The Dangers of Too Much Safety
At the time, Leopold believed fewer wolves would mean a paradise of more deer for hunters. But after witnessing that “green fire” die, he began to realize the hidden dangers of trying to make the world completely safe and tame. He most explicitly addressed this theme in the essay’s final paragraph:
We all strive for safety, prosperity, comfort, long life, and dullness…A measure of success in this is all well enough, and perhaps is a requisite to objective thinking, but too much safety seems to yield only danger in the long run. Perhaps this is behind Thoreau's dictum: In wildness is the salvation of the world. Perhaps this is the hidden meaning in the howl of the wolf…
Of course there are times when safety should be paramount. For example, protecting human life should obviously take precedence over corporate profit.
But Leopold’s deeper point remains profoundly relevant:
Too much safety can become dangerous in its own way.
Think about the kind of life many people unconsciously drift toward.
A stable but uninspiring career. Endless optimization of comfort and convenience. Days spent indoors, staring at screens, insulated from uncertainty, discomfort, nature, and even other people.
On paper, such a life can look remarkably safe and successful.
Yet extensive research suggests that cutting ourselves off from challenge, uncertainty, meaningful risk, nature, and genuine human connection is often terrible for our physical and psychological health.
Our bodies weaken.
Our minds dull.
Our hearts harden.
Our souls freeze.
Most of us assume we would never deliberately choose such a life. Yet many of us gradually create one anyway.

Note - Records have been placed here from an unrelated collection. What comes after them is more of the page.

(** A transcript that, once trimmed, neither starts nor ends with a digit
    has no quantity: the name field gets the whole trimmed transcript and
    the quantity field keeps what it held.  An empty or blank transcript
    therefore adds nothing. *)
Theorem transcript_without_quantity
  (u : string) (now : Z) (transcript : string) (inp : Inputs) (st : State) :
  (is_digit (hd "" (chars (trim transcript))) = false ->
   is_digit (last (chars (trim transcript)) "") = false ->
   onresult transcript inp
   = mkInputs (trim transcript) (itemQty inp) (itemCat inp) (itemNote inp))
  /\ (trim transcript = "" -> on_voice u now transcript inp st = st).
Proof. exact (spoken_plain u now transcript inp st). Qed.

Lemma transcript_without_quantity_witness :
  onresult " oat milk " (mkInputs "" "4" "c" "n") = mkInputs "oat milk" "4" "c" "n"
  /\ on_voice "a1" 3 "   " (mkInputs "" "4" "c" "n") (mkState [] false "Home" "L1")
     = mkState [] false "Home" "L1".
Proof.
  destruct (transcript_without_quantity "a1" 3 " oat milk " (mkInputs "" "4" "c" "n")
              (mkState [] false "Home" "L1")) as [H _].
  destruct (transcript_without_quantity "a1" 3 "   " (mkInputs "" "4" "c" "n")
              (mkState [] false "Home" "L1")) as [_ H'].
  split; [apply H; reflexivity | apply H'; reflexivity].
Defined.

(** ** The page and its storage: instances *)

Lemma saveState_then_loadState_witness :
  let milk := Item.make (Some "a1") "Milk" 2 "Dairy" "" false 3 "L1" in
  let platform_items := JSON_table [("[milk]", [milk])] (fun _ => "[milk]") in
  let platform_bool :=
    JSON_table [("false", false); ("true", true)]
               (fun b : bool => if b then "true" else "false") in
  let ls := mkStorage (Value "[{") (Value "true") Null (Value "L7") in
  let p := mkPartial (Some [milk]) None (Some "Home") None in
  let after := @loadState _ _ platform_items platform_bool [] false "u"
                 (@saveState platform_items platform_bool p ls) in
  loaded_items after = [milk] /\ loaded_dark after = true
  /\ loaded_listName after = "Home" /\ loaded_listId after = "L7".
Proof.
  intros milk platform_items platform_bool ls p after.
  destruct (@saveState_then_loadState platform_items platform_bool p "u" ls)
    as (Hi & _ & _ & Hd & Hn & _ & _ & Hl).
  split; [| split; [| split]].
  - apply Hi; [reflexivity | split; reflexivity].
  - exact (eq_trans (Hd eq_refl) eq_refl).
  - apply Hn; [reflexivity | discriminate].
  - exact (eq_trans (Hl eq_refl) eq_refl).
Defined.


Lemma names_never_empty_witness :
  let platform_items := JSON_table [("[]", @nil Item.t)] (fun _ => "[]") in
  let platform_bool :=
    JSON_table [("false", false); ("true", true)]
               (fun b : bool => if b then "true" else "false") in
  let platform_document :=
    JSON_table [("file", ParsedObject (mkDocument None (Some "") None (ArrayOf [])))]
               (fun _ => "file") in
  named (world_state
           (fold_left (@handle platform_items platform_bool platform_document)
              [ListNameInput ""; FileLoaded tally "file"; DarkToggle]
              (@boot platform_items platform_bool "u1"
                 (mkStorage Null Null (Value "") Throws)))).
Proof.
  intros platform_items platform_bool platform_document.
  apply (@names_never_empty platform_items platform_bool platform_document).
  discriminate.
Defined.

Lemma generated_listId_is_not_stored_witness :
  let platform_items :=
    JSON_table [("[milk]", [Item.make (Some "a1") "Milk" 2 OTHERS "" false 5 "u1"])]
               (fun _ => "[milk]") in
  let platform_bool :=
    JSON_table [("false", false); ("true", true)]
               (fun b : bool => if b then "true" else "false") in
  let platform_document := JSON_table (@nil (string * Parsed)) (fun _ => "") in
  let w := fold_left (@handle platform_items platform_bool platform_document)
             [ListAction (AddItem (mkInputs "Milk" "2" "" "") "a1" 5);
              DarkToggle; ListNameInput "Week"]
             (@boot platform_items platform_bool "u1" (mkStorage Null Null Null Null)) in
  listId (world_state w) = "u1"
  /\ slot_listId (world_storage w) = Null
  /\ listId (@reload platform_items platform_bool "u2" w) = "u2".
Proof.
  intros platform_items platform_bool platform_document w.
  apply (@generated_listId_is_not_stored platform_items platform_bool platform_document).
  - reflexivity.
  - repeat constructor.
Defined.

Much like reintroducing wolves into degraded ecosystems has yielded surprising environmental benefits, reintroducing some uncertainty, risk, and challenge into our own lives can revive parts of ourselves that have quietly become stale and dormant.
Sometimes the path out of feeling stuck is not greater safety and certainty.
Sometimes it is rediscovering a little wildness, and even a little danger.